A board with four diamonds, the $y$ of hearts, and making a nut flush for the $y$ of diamonds that is not a straight flush is altered in a different way. We change the three diamonds of largest ranks to the corresponding hearts, change the smallest diamond to a spade, and change the $y$ of hearts to the $y$ of spades. Clearly, this board makes the $x$-$y$ of hearts the nut flush. These boards are distinct because they are the first collection with only three hearts.

The boards with four or five diamonds and no $y$ of hearts are altered in the same way as those we just did. When the $y$ of diamonds produces the nut straight flush, we convert all diamonds to hearts and leave the others unaltered. When the $y$ of diamonds produces the nut flush that is not a straight flush, we convert the three diamonds of biggest ranks to the corresponding hearts, the remaining diamonds to spades of the same rank, and any other cards unaltered.
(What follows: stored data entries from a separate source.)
(* ===== verification/Config.v ===== *)
(** * Configuration: [include/dsm_config.h] and [src/dsm_config.c]

    Defaults, then the environment.  The environment is a function from
    names to values, strings are lists of characters, and [strtol] is the C
    library's, in base 10 and the C locale, with a 64-bit [long]. *)

From Stdlib Require Import Strings.String Strings.Ascii.
From S2P Require Import Prelude Protocol Node.

Definition LONG_MAX : Z := 2 ^ 63 - 1.
Definition LONG_MIN : Z := - 2 ^ 63.
Definition ERANGE : Z := 34.
Definition DEFAULT_HOST : string := "127.0.0.1"%string.

(** ** [strtol] *)

Definition chars := list_ascii_of_string.

Definition isspace (c : ascii) : bool :=
  let n := Z.of_nat (nat_of_ascii c) in (n =? 32) || ((9 <=? n) && (n <=? 13)).

Definition isdigit (c : ascii) : bool :=
  let n := Z.of_nat (nat_of_ascii c) in (48 <=? n) && (n <=? 57).

Definition digit_val (c : ascii) : Z := Z.of_nat (nat_of_ascii c) - 48.

Fixpoint skip_space (s : list ascii) : list ascii :=
  match s with
  | c :: s' => if isspace c then skip_space s' else s
  | [] => []
  end.

Definition take_sign (s : list ascii) : bool * list ascii :=
  match s with
  | c :: s' => if Ascii.eqb c "-" then (true, s') else if Ascii.eqb c "+" then (false, s') else (false, s)
  | [] => (false, [])
  end.

(** The longest run of digits. *)
Fixpoint span_digits (s : list ascii) : list ascii * list ascii :=
  match s with
  | c :: s' => if isdigit c then let '(ds, rest) := span_digits s' in (c :: ds, rest) else ([], s)
  | [] => ([], [])
  end.

Definition digits_val (ds : list ascii) : Z := foldl (λ acc c, acc * 10 + digit_val c) 0 ds.

(** The value, [errno], and the characters from [end] on. *)
Definition strtol (s : list ascii) : Z * Z * list ascii :=
  let '(neg, s1) := take_sign (skip_space s) in
  let '(ds, rest) := span_digits s1 in
  match ds with
  | [] => (0, 0, s)
  | _ =>
      let n := if neg : bool then - digits_val ds else digits_val ds in
      if LONG_MAX <? n then (LONG_MAX, ERANGE, rest)
      else if n <? LONG_MIN then (LONG_MIN, ERANGE, rest)
      else (n, 0, rest)
  end.

(** ** Checked parsing *)

(** The test that [dsm_env_long] and [dsm_parse_long] both make. *)
Definition bad_number (s : list ascii) (min max : Z) : bool :=
  let '(n, errno, rest) := strtol s in
  negb (errno =? 0) || (length rest =? length s)%nat || negb (length rest =? 0)%nat ||
  (n <? min) || (max <? n).

Definition env : Type := string → option string.

Definition dsm_env_long (e : env) (name : string) (dflt min max : Z) : Z :=
  match e name with
  | None => dflt
  | Some val => if bad_number (chars val) min max then dflt else (strtol (chars val)).1.1
  end.

Definition dsm_env_str (e : env) (name : string) (dflt : option string) : option string :=
  match e name with Some val => Some val | None => dflt end.

(** [None] is [exit(1)]. *)
Definition dsm_parse_long (arg : string) (min max : Z) : option Z :=
  if bad_number (chars arg) min max then None else Some (strtol (chars arg)).1.1.

Definition env_flag (e : env) (name : string) (old : bool) : bool :=
  match e name with
  | Some val => if String.eqb val "1" then true else old
  | None => old
  end.

(** ** The three configurations *)

Record dsm_client_config := mk_client_config {
  cc_host : option string;
  cc_port : Z;
  cc_num_pages : Z;
  cc_num_virtual_pages : Z;
  cc_num_iterations : Z;
  cc_locality_percent : Z;
  cc_write_percent : Z;
  cc_verbose : bool;
  cc_verify_mode : bool;
}.

Record dsm_server_config := mk_server_config {
  sc_port : Z;
  sc_num_virtual_pages : Z;
  sc_verbose : bool;
  sc_bind_addr : option string;
}.

Definition dsm_client_config_default : dsm_client_config :=
  mk_client_config (Some DEFAULT_HOST) DEFAULT_PORT 256 1024 100000 80 10 false false.

Definition dsm_server_config_default : dsm_server_config :=
  mk_server_config DEFAULT_PORT 1024 false (Some "0.0.0.0"%string).

Definition cluster_config_default : cluster_config :=
  mk_cluster_config None (DEFAULT_PORT + CLUSTER_PORT_OFFSET) None
    (DEFAULT_PORT + CLUSTER_PORT_OFFSET) HEARTBEAT_INTERVAL_MS GOSSIP_INTERVAL_MS
    HEARTBEAT_TIMEOUT_MS 0 0.

Definition dsm_client_config_from_env (e : env) (cfg : dsm_client_config) : dsm_client_config := {|
  cc_host := dsm_env_str e "DSM_HOST" (cc_host cfg);
  cc_port := u16 (dsm_env_long e "DSM_PORT" (cc_port cfg) 1 65535);
  cc_num_pages := u32 (dsm_env_long e "DSM_NUM_PAGES" (cc_num_pages cfg) 1 UINT32_MAX);
  cc_num_virtual_pages :=
    u32 (dsm_env_long e "DSM_NUM_VIRTUAL_PAGES" (cc_num_virtual_pages cfg) 1 UINT32_MAX);
  cc_num_iterations :=
    u32 (dsm_env_long e "DSM_NUM_ITERATIONS" (cc_num_iterations cfg) 0 UINT32_MAX);
  cc_locality_percent := u8 (dsm_env_long e "DSM_LOCALITY_PERCENT" (cc_locality_percent cfg) 0 100);
  cc_write_percent := u8 (dsm_env_long e "DSM_WRITE_PERCENT" (cc_write_percent cfg) 0 100);
  cc_verbose := env_flag e "DSM_VERBOSE" (cc_verbose cfg);
  cc_verify_mode := env_flag e "DSM_VERIFY" (cc_verify_mode cfg);
|}.

Definition dsm_server_config_from_env (e : env) (cfg : dsm_server_config) : dsm_server_config := {|
  sc_port := u16 (dsm_env_long e "DSM_PORT" (sc_port cfg) 1 65535);
  sc_num_virtual_pages :=
    u32 (dsm_env_long e "DSM_NUM_VIRTUAL_PAGES" (sc_num_virtual_pages cfg) 1 UINT32_MAX);
  sc_verbose := env_flag e "DSM_VERBOSE" (sc_verbose cfg);
  sc_bind_addr := dsm_env_str e "DSM_BIND_ADDR" (sc_bind_addr cfg);
|}.

Definition cluster_config_from_env (e : env) (cfg : cluster_config) : cluster_config := {|
  seed_addr := dsm_env_str e "DSM_SEED_ADDR" (seed_addr cfg);
  seed_port := u16 (dsm_env_long e "DSM_SEED_PORT" (seed_port cfg) 1 65535);
  cfg_node_id := dsm_env_str e "DSM_NODE_ID" (cfg_node_id cfg);
  cfg_cluster_port := u16 (dsm_env_long e "DSM_CLUSTER_PORT" (cfg_cluster_port cfg) 1 65535);
  heartbeat_ms := u32 (dsm_env_long e "DSM_HEARTBEAT_MS" (heartbeat_ms cfg) 1 UINT32_MAX);
  gossip_ms := u32 (dsm_env_long e "DSM_GOSSIP_MS" (gossip_ms cfg) 1 UINT32_MAX);
  timeout_ms := u32 (dsm_env_long e "DSM_TIMEOUT_MS" (timeout_ms cfg) 1 UINT32_MAX);
  page_range_start :=
    u32 (dsm_env_long e "DSM_PAGE_RANGE_START" (page_range_start cfg) 0 UINT32_MAX);
  page_range_end := u32 (dsm_env_long e "DSM_PAGE_RANGE_END" (page_range_end cfg) 0 UINT32_MAX);
|}.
It is easy to see all the boards make $x$-$y$ of hearts the nuts. None of the new boards duplicate any of the preceding boards using arguments similar to what we did above.

The above scheme has established a correspondence between all the boards for which $x$-$y$ offsuit is a nut flush and some of the boards for which $x$-$y$ of hearts is a nut flush. All we need is one extra board for the latter hand. We obtain it by choosing a set of three hearts which gives us a nut flush together with $x$-$y$ of hearts and adding two clubs that do not pair the board. This board clearly does not duplicate any of the others.

We now have proved there are more boards making suited $x$-$y$ the nuts than there are boards for $x$-$y$ offsuit.

In Part I, I wrote that there would be three parts, but the discussion has expanded as hidden facets have emerged. In the next part, we shall consider the ranks of the suited cards.